◆ EXERCISE PROMPT ◆
The listing should be returned in its entirety, exactly as given.

◆ PROVIDED RECORDS ◆
Start of Block

(** ** What is submitted is what was proved *)

(** The proof that an event brings, with the batch transaction that travelled with the request. *)
Definition answered (ev : event) (r : race) :
  option (SourceHeaderId * RangeInclusive * Proof * option BatchTx) :=
  match ev, source_generate_proof (source r) with
  | GenerateProof (inl proof), Some (_, _, _, batch) => Some (proof, batch)
  | _, _ => None
  end.

(** The batch that waits for its submission or is being submitted is the last one that was proved,
    with its own range of nonces and its own batch transaction. *)
Record last_proof (log : list (SourceHeaderId * RangeInclusive * Proof * option BatchTx)) (r : race) :
  Prop := {
  lp_waiting proof : to_submit (race_state r) = Some proof ->
    last log = Some (proof, to_submit_batch (race_state r));
  lp_submitting batch at_block range proof :
    target_submit_proof (target r) = Some (batch, at_block, range, proof) ->
    last log = Some (at_block, range, proof, batch);
}.

(** An event brings a proof, or keeps or drops what there is. *)
Lemma on_event_proof (ev : event) (r r' : race) :
  race_ok r -> enabled ev r = true -> on_event ev r = Ok r' ->
  match answered ev r with
  | Some (proof, batch) =>
      ev = GenerateProof (inl proof) /\ to_submit (race_state r') = Some proof /\
      to_submit_batch (race_state r') = batch /\ target_submit_proof (target r') = None
  | None =>
      (forall proof, ev <> GenerateProof (inl proof)) /\
      (to_submit (race_state r') = to_submit (race_state r) /\
       to_submit_batch (race_state r') = to_submit_batch (race_state r) \/
       to_submit (race_state r') = None) /\
      (target_submit_proof (target r') = target_submit_proof (target r) \/
       target_submit_proof (target r') = None)
  end.
Proof.
  intros Hok Hen Hr. race_cases r Hok.
  destruct ev as [st'|st'|res|res|res|res|res|res|status res| |]; simpl in Hen;
    try apply bool_decide_eq_true in Hen as [x Hx]; simpl in Hx || idtac; try subst; simpl in Hr.
  - injection Hr as <-. destruct st'; simpl; [case_decide|]; simpl; auto.
  - injection Hr as <-. destruct st'; simpl; [do 2 case_bool_decide|]; simpl; auto.
  - unfold on_source_nonces in Hr. simpl in Hr. destruct res as [[? ?]|e]; simpl in Hr.
    + injection Hr as <-. simpl. auto.
    + destruct (is_connection_error e); [done|]. destruct (next_backoff sb). injection Hr as <-. simpl. auto.
  - unfold on_target_best_nonces in Hr. simpl in Hr. destruct res as [[id nonces]|e]; simpl in Hr.
    + pose proof (best_update_resets nonces st rs) as (_ & _ & _ & _ & Hres & _).
      destruct (best_target_nonces_updated nonces (st, rs)). injection Hr as <-. simpl in *. auto.
    + destruct (is_connection_error e); [done|]. destruct (next_backoff tb). injection Hr as <-. simpl. auto.
  - unfold on_target_finalized_nonces in Hr. simpl in Hr. destruct res as [[id nonces]|e]; simpl in Hr.
    + pose proof (finalized_update_resets nonces st rs) as (_ & _ & _ & _ & Hres & _).
      destruct (finalized_target_nonces_updated nonces (st, rs)). injection Hr as <-. simpl in *. auto.
    + destruct (is_connection_error e); [done|]. destruct (next_backoff tb). injection Hr as <-. simpl. auto.
  - unfold on_require_source_header in Hr. simpl in Hr. destruct res as [batch|e]; simpl in Hr.
    + injection Hr as <-. simpl. auto.
    + destruct (is_connection_error e); [done|]. destruct (next_backoff tb). injection Hr as <-. simpl. auto.
  - unfold on_generate_proof in Hr. simpl in Hr. destruct x as [[[? ?] ?] batch].
    destruct res as [proof|e]; simpl in Hr.
    + injection Hr as <-. simpl. split_and!; try done.
      destruct tsp as [[[[? ?] ?] ?]|]; [|done]. rewrite (Hsub _ _ _ _ eq_refl) in Hb. simpl in Hb.
      one_pos. lia.
    + by destruct (is_connection_error e); [|destruct (next_backoff sb)].
  - unfold on_submit_proof in Hr. simpl in Hr. destruct res as [nonces|e]; simpl in Hr.
    + injection Hr as <-. simpl. auto.
    + by destruct (is_connection_error e); [|destruct (next_backoff tb)].
  - injection Hr as <-. simpl. split_and!; [done| |by left]. left.
    destruct status, (nonces_submitted rs), res as [[? ?]|?]; try case_match; done.
  - injection Hr as <-. simpl. auto.
  - injection Hr as <-. simpl. auto.
Qed.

End of Block

◆ WORKED SOLUTION ◆
(** ** What is submitted is what was proved *)

(** The proof that an event brings, with the batch transaction that travelled with the request. *)
Definition answered (ev : event) (r : race) :
  option (SourceHeaderId * RangeInclusive * Proof * option BatchTx) :=
  match ev, source_generate_proof (source r) with
  | GenerateProof (inl proof), Some (_, _, _, batch) => Some (proof, batch)
  | _, _ => None
  end.

(** The batch that waits for its submission or is being submitted is the last one that was proved,
    with its own range of nonces and its own batch transaction. *)
Record last_proof (log : list (SourceHeaderId * RangeInclusive * Proof * option BatchTx)) (r : race) :
  Prop := {
  lp_waiting proof : to_submit (race_state r) = Some proof ->
    last log = Some (proof, to_submit_batch (race_state r));
  lp_submitting batch at_block range proof :
    target_submit_proof (target r) = Some (batch, at_block, range, proof) ->
    last log = Some (at_block, range, proof, batch);
}.

(** An event brings a proof, or keeps or drops what there is. *)
Lemma on_event_proof (ev : event) (r r' : race) :
  race_ok r -> enabled ev r = true -> on_event ev r = Ok r' ->
  match answered ev r with
  | Some (proof, batch) =>
      ev = GenerateProof (inl proof) /\ to_submit (race_state r') = Some proof /\
      to_submit_batch (race_state r') = batch /\ target_submit_proof (target r') = None
  | None =>
      (forall proof, ev <> GenerateProof (inl proof)) /\
      (to_submit (race_state r') = to_submit (race_state r) /\
       to_submit_batch (race_state r') = to_submit_batch (race_state r) \/
       to_submit (race_state r') = None) /\
      (target_submit_proof (target r') = target_submit_proof (target r) \/
       target_submit_proof (target r') = None)
  end.
Proof.
  intros Hok Hen Hr. race_cases r Hok.
  destruct ev as [st'|st'|res|res|res|res|res|res|status res| |]; simpl in Hen;
    try apply bool_decide_eq_true in Hen as [x Hx]; simpl in Hx || idtac; try subst; simpl in Hr.
  - injection Hr as <-. destruct st'; simpl; [case_decide|]; simpl; auto.
  - injection Hr as <-. destruct st'; simpl; [do 2 case_bool_decide|]; simpl; auto.
  - unfold on_source_nonces in Hr. simpl in Hr. destruct res as [[? ?]|e]; simpl in Hr.
    + injection Hr as <-. simpl. auto.
    + destruct (is_connection_error e); [done|]. destruct (next_backoff sb). injection Hr as <-. simpl. auto.
  - unfold on_target_best_nonces in Hr. simpl in Hr. destruct res as [[id nonces]|e]; simpl in Hr.
    + pose proof (best_update_resets nonces st rs) as (_ & _ & _ & _ & Hres & _).
      destruct (best_target_nonces_updated nonces (st, rs)). injection Hr as <-. simpl in *. auto.
    + destruct (is_connection_error e); [done|]. destruct (next_backoff tb). injection Hr as <-. simpl. auto.
  - unfold on_target_finalized_nonces in Hr. simpl in Hr. destruct res as [[id nonces]|e]; simpl in Hr.
    + pose proof (finalized_update_resets nonces st rs) as (_ & _ & _ & _ & Hres & _).
      destruct (finalized_target_nonces_updated nonces (st, rs)). injection Hr as <-. simpl in *. auto.
    + destruct (is_connection_error e); [done|]. destruct (next_backoff tb). injection Hr as <-. simpl. auto.
  - unfold on_require_source_header in Hr. simpl in Hr. destruct res as [batch|e]; simpl in Hr.
    + injection Hr as <-. simpl. auto.
    + destruct (is_connection_error e); [done|]. destruct (next_backoff tb). injection Hr as <-. simpl. auto.
  - unfold on_generate_proof in Hr. simpl in Hr. destruct x as [[[? ?] ?] batch].
    destruct res as [proof|e]; simpl in Hr.
    + injection Hr as <-. simpl. split_and!; try done.
      destruct tsp as [[[[? ?] ?] ?]|]; [|done]. rewrite (Hsub _ _ _ _ eq_refl) in Hb. simpl in Hb.
      one_pos. lia.
    + by destruct (is_connection_error e); [|destruct (next_backoff sb)].
  - unfold on_submit_proof in Hr. simpl in Hr. destruct res as [nonces|e]; simpl in Hr.
    + injection Hr as <-. simpl. auto.
    + by destruct (is_connection_error e); [|destruct (next_backoff tb)].
  - injection Hr as <-. simpl. split_and!; [done| |by left]. left.
    destruct status, (nonces_submitted rs), res as [[? ?]|?]; try case_match; done.
  - injection Hr as <-. simpl. auto.
  - injection Hr as <-. simpl. auto.
Qed.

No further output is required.